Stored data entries
%%
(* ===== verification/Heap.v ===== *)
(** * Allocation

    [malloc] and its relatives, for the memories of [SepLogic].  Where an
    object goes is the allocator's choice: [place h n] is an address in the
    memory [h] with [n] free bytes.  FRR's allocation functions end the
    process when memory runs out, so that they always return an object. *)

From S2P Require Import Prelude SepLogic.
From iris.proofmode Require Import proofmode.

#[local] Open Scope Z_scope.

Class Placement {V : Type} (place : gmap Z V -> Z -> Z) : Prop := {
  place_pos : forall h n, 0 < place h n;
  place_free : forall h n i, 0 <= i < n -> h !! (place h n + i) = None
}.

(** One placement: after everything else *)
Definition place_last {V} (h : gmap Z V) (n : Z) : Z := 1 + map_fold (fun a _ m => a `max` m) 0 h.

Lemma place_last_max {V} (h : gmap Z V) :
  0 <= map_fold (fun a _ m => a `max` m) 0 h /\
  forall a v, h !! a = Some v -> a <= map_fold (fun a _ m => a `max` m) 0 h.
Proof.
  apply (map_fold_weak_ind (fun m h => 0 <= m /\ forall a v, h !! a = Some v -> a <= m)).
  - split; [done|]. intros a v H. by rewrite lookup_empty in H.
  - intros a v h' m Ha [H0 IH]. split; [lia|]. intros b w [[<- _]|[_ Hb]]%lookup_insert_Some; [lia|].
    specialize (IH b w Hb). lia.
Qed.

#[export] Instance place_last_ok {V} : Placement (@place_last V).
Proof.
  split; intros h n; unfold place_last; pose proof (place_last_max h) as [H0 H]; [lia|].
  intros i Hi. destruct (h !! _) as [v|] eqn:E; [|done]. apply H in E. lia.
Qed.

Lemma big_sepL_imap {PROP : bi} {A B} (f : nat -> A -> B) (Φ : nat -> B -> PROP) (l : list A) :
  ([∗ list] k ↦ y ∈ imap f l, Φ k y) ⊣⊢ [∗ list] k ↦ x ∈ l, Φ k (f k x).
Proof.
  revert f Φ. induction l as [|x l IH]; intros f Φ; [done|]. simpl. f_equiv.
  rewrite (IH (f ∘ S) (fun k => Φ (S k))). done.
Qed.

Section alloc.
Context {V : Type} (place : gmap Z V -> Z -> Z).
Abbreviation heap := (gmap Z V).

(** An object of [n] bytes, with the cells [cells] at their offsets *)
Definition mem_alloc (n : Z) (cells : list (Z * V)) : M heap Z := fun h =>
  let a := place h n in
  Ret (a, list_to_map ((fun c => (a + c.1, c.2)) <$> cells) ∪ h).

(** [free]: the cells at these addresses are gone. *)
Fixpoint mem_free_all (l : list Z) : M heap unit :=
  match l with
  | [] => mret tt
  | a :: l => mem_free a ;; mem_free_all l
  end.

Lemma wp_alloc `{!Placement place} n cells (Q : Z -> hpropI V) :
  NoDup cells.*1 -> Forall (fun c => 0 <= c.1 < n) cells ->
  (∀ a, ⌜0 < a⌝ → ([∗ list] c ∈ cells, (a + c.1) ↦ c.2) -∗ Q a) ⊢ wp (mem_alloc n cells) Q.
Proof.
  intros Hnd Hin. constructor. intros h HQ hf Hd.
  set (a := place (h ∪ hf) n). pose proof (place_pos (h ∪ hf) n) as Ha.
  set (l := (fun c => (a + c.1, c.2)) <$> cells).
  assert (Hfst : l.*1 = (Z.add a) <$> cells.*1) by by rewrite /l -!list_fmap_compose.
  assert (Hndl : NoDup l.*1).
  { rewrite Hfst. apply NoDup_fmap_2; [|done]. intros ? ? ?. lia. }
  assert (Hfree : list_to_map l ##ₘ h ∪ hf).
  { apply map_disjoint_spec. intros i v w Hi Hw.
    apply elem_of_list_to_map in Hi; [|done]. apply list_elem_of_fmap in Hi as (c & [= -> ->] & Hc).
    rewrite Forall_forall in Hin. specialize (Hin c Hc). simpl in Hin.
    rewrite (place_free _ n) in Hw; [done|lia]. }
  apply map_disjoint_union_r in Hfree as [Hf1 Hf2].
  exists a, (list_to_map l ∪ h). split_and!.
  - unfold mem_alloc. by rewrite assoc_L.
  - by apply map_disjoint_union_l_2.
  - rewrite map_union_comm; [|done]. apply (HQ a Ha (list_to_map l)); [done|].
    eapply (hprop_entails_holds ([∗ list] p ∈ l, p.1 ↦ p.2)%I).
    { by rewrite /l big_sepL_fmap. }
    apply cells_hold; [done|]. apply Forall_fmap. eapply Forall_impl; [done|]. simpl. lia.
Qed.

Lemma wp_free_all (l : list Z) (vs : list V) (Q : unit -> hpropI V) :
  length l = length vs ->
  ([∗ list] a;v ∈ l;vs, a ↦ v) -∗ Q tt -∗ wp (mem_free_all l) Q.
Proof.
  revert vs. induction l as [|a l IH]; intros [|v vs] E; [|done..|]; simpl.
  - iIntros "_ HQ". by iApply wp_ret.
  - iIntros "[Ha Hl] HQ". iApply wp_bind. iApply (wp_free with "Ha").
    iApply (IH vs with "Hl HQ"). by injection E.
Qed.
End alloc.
%%
Would you please filter the lines above and copy every one that includes "iIntros"?

  - iIntros "_ HQ". by iApply wp_ret.
  - iIntros "[Ha Hl] HQ". iApply wp_bind. iApply (wp_free with "Ha").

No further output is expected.